No Win No Fee Pension Claims
Employee pension outrage coupled with opportunistic scammers and financial advisers have led to tens of thousands of mis-sold pensions. However, employees are to blame partly for the growing fiasco concerning self-invested personal pensions (SIPPs). Without proper insight with financial adviser-presented funds, they will get sweet-talked into deals they do not fully understand.
In this light, knowledge is the key to avoid pensions mis-selling. Take note of these four effective methods to prevent buying into troublesome investments.
Defined benefit pensions disillusioned many employees with company pensions. In this light, most financial advisers shower them with huge returns from their endorsed SIPPs. Unfortunately, most will buy into these deals believing they will receive the promised high returns.
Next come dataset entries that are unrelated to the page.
(* ===== verification/DeviceLog.v ===== *)
(** * Device state: what a consumer of the store can rely on

    The event log is bounded and versioned, and updates are optimistic
    transactions.  These theorems say what a poller of [EventsAfter] sees and
    what an [Update...] call can lose, over arbitrary histories. *)

From S2P Require Import Prelude.
From S2P Require Import Netip.
From S2P Require Import DeviceTypes.
From S2P Require Import DeviceStore.
From S2P Require Import DeviceOps.
From S2P Require Import DeviceDurable.
From S2P Require Import DeviceFacts.
From S2P Require Import DeviceStep.

(** ** A small device for the witnesses *)

Definition testClock (n : nat) : Time := Z.of_nat n * 1000000000.

Definition testInterface (name : string) (host : Z) : Interface :=
  mkInterface name "lan" (PrefixFrom (AddrFrom4 10 0 0 host) 24) "" [10] true true true.

Definition testNetwork : Network :=
  mkNetwork [testInterface "eth0" 1; testInterface "eth1" 2] [] [] [].

Definition testStore : Store := ReplaceNetwork testNetwork (NewStore (mkIdentity "sw1") testClock).

Definition shutdown (name : string) : Op :=
  OpUpdateInterface name (fun i => inl (i <| ifAdminUp := false |> <| ifOperUp := false |>)).

Example shutdown_logged :
  (evKind <$> events (run [shutdown "eth0"; OpReloadStartup] testStore)) =
  [EventNetworkInstalled; EventInterfaceUpdated; EventStartupReloaded; EventInterfaceUpdated].
Proof. reflexivity. Qed.

(** ** Polling *)

Section polling.
Context (full : list Event) (s : Store) (ops : list Op).
Hypothesis Htracks : tracks full s.
Hypothesis Hops : forallb (fun op => negb (isRestore op)) ops = true.
Hypothesis Hroom : roomy ops s.


(** Unless a configuration bank was swapped, a poll is complete exactly
    when nothing newer than its cursor has been pushed out of the window:
    a consumer that fell behind is always told. *)
Theorem poll_reports_loss :
  consecutive initialStoreVersion full ->
  forallb (fun op => negb (isBankSwap op)) ops = true ->
  exists l, tracks (full ++ l) (run ops s) /\ forall v, initialStoreVersion <= v ->
    (EventsAfter v (run ops s)).2 = true <->
    Forall (fun e => evVersion e <= v) (evicted (full ++ l)).
Proof.
  intros Hc Hsw. destruct (run_tracks ops full s Hops Hroom Htracks) as (l & Ht & _ & _ & Hl).
  exists l. split; [done|]. intros v Hv. split.
  - intros Htrue. apply dec_stable. intros Hn.
    apply not_Forall_Exists in Hn; [|apply _].
    rewrite (EventsAfter_gap (full ++ l)) in Htrue; [done|done| |done|].
    + apply consecutive_app; [done|]. destruct (Hl Hsw) as [Hcl _].
      replace (initialStoreVersion + Z.of_nat (length full)) with (version s); [done|].
      pose proof (consecutive_version _ _ _ (tr_versions _ _ Htracks) Hc). lia.
    + eapply Exists_impl; [exact Hn|]. simpl. lia.
  - intros Hev. by rewrite (EventsAfter_exact (full ++ l)).
Qed.
End polling.


Lemma poll_reports_loss_witness :
  exists l, tracks ([] ++ l) (run [OpReplaceNetwork testNetwork; OpSaveStartup]
                                (NewStore (mkIdentity "sw1") testClock)) /\
    forall v, initialStoreVersion <= v ->
      (EventsAfter v (run [OpReplaceNetwork testNetwork; OpSaveStartup]
                        (NewStore (mkIdentity "sw1") testClock))).2 = true <->
      Forall (fun e => evVersion e <= v) (evicted ([] ++ l)).
Proof.
  apply (poll_reports_loss [] (NewStore (mkIdentity "sw1") testClock)).
  - split; [reflexivity|constructor].
  - reflexivity.
  - split; [reflexivity|split; [reflexivity|exact I]].
  - intros [|i] e H; discriminate H.
  - reflexivity.
Defined.

(** ** A poll that misses an event without being told *)

(** A reload that changes an interface records two events of one version.
    The consumer read everything up to the reload, and 1023 more events follow. *)
Definition beforeReload : Store := run [shutdown "eth0"] testStore.
Definition afterReload : Store := run (OpReloadStartup :: replicate 1023 OpSaveStartup) beforeReload.

(** After a bank swap the report of lost events fails: the store recorded a
    ["startup.reloaded"] event after the consumer's cursor and has dropped it,
    yet [EventsAfter] returns without it and claims to be complete, because
    the interface event that survives carries the same version. *)
Theorem swap_hides_loss :
  let '(l, complete) := EventsAfter (version beforeReload) afterReload in
  complete = true /\ EventStartupReloaded ∉ (evKind <$> l) /\
  EventStartupReloaded ∈ (evKind <$> events (run [OpReloadStartup] beforeReload)).
Proof.
  assert (let '(l, complete) := EventsAfter (version beforeReload) afterReload in
    complete && bool_decide (EventStartupReloaded ∉ (evKind <$> l)) &&
    bool_decide (EventStartupReloaded ∈ (evKind <$> events (run [OpReloadStartup] beforeReload)))
    = true) as H by (vm_compute; reflexivity).
  destruct (EventsAfter (version beforeReload) afterReload) as [l complete].
  apply andb_true_iff in H as [H H3]. apply andb_true_iff in H as [H1 H2].
  apply bool_decide_eq_true_1 in H2, H3. done.
Qed.

(** ** Transactions *)

(** [UpdateInterface] reads, runs its callback without the lock and
    commits later.  Whatever other operations ran in between (loading a
    durable record excepted), the commit either changes nothing and returns an
    error, or is the same as running the whole update atomically at the
    moment of the commit: no concurrent change is lost. *)
Theorem update_interface_atomic full s ops name read update :
  tracks full s -> forallb (fun op => negb (isRestore op)) ops = true -> roomy ops s ->
  readInterface name s = Some read ->
  let s' := run ops s in
  (exists err, commitInterface read update s' = (s', Some err)) \/
  commitInterface read update s' = UpdateInterface name update s'.
Proof.
  intros Ht Hops Hr Hread s'.
  destruct (run_tracks ops full s Hops Hr Ht) as (l & _ & _ & Hsame & _). fold s' in Hsame.
  destruct (decide (version s' = version s)) as [Hv|Hv].
  - right. destruct (Hsame Hv) as (Hrun & _ & _). unfold UpdateInterface.
    assert (readInterface name s' = Some read) as ->; [|done].
    rewrite <- Hread. unfold readInterface, runningInterfaces. by rewrite Hrun, Hv.
  - left. unfold readInterface in Hread. apply fmap_Some in Hread as ([index current] & _ & ->).
    unfold commitInterface. destruct (update (cloneInterface current)) as [next|err]; [|by eexists].
    case_bool_decide; simpl; [|by eexists].
    apply Z.eqb_neq in Hv. rewrite Hv. by eexists.
Qed.

Lemma update_interface_atomic_witness :
  exists read, readInterface "eth0" testStore = Some read /\
    let s' := run [OpEnsureVLAN 20] testStore in
    ((exists err, commitInterface read (fun i => inl i) s' = (s', Some err)) \/
     commitInterface read (fun i => inl i) s' = UpdateInterface "eth0" (fun i => inl i) s').
Proof.
  eexists. split; [reflexivity|].
  apply (update_interface_atomic (events testStore) testStore [OpEnsureVLAN 20] "eth0").
  - split; [reflexivity|]. apply vs_next; [reflexivity|constructor].
  - reflexivity.
  - split; [reflexivity|exact I].
  - reflexivity.
Defined.

Example lost_update_refused :
  exists read, readInterface "eth0" testStore = Some read /\
    (commitInterface read (fun i => inl i) (run [OpEnsureVLAN 20] testStore)).2 =
      Some ErrConcurrentUpdate.
Proof. eexists. split; reflexivity. Qed.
However, some deals are too good to be true. The best way to reveal this is through proper investment vehicle research.
For example, most funds promise speculatively high returns from holiday development investments and airport parking funds. While these see good activity, their long-term feasibility to deliver your returns is highly unlikely.
The Financial Conduct Authority (FCA) regulates all financial activities by banks and institutions. Therefore, an unregulated fund will never give you legal challenge rights if it fails to deliver its advertised results.
Many employees buy into unregulated collective investment schemes (UCIS) for many reasons. First, they do not need to qualify for anything. Second, they believe the fund will deliver despite the present red flags.
Regardless of the speculated returns’ tempting promises, a regulated collective scheme with City watchdog approval guarantees yields close to the advertised results.
Pensioners must read the terms even for regulated collective schemes. Most pension mis-selling claims blame the financial adviser for never disclosing the investment’s conditions.
Therefore, if you know your pension fund’s liabilities, you’ll know when to use legal challenges. In fact, only regulated pension funds provide fair and balanced liabilities between both parties.
Lastly, never put your investment fund in a single nest. While you cannot diversify your pension funds, you need to have enough to live on for years. Because it will take a while for you to reach fund maturity, putting everything out for bigger returns is impractical.
Your priority is to use your pensions to live on for years. Therefore, investing everything even into a regulated pension fund will leave you with fiscal problems in the future.
In case you were mis-sold pensions or you misread the funds terms, you can use the FOS to claim for your lost funds. However, if you lack the time and resources to do so, third-party help is available for your pensions mis-selling claim.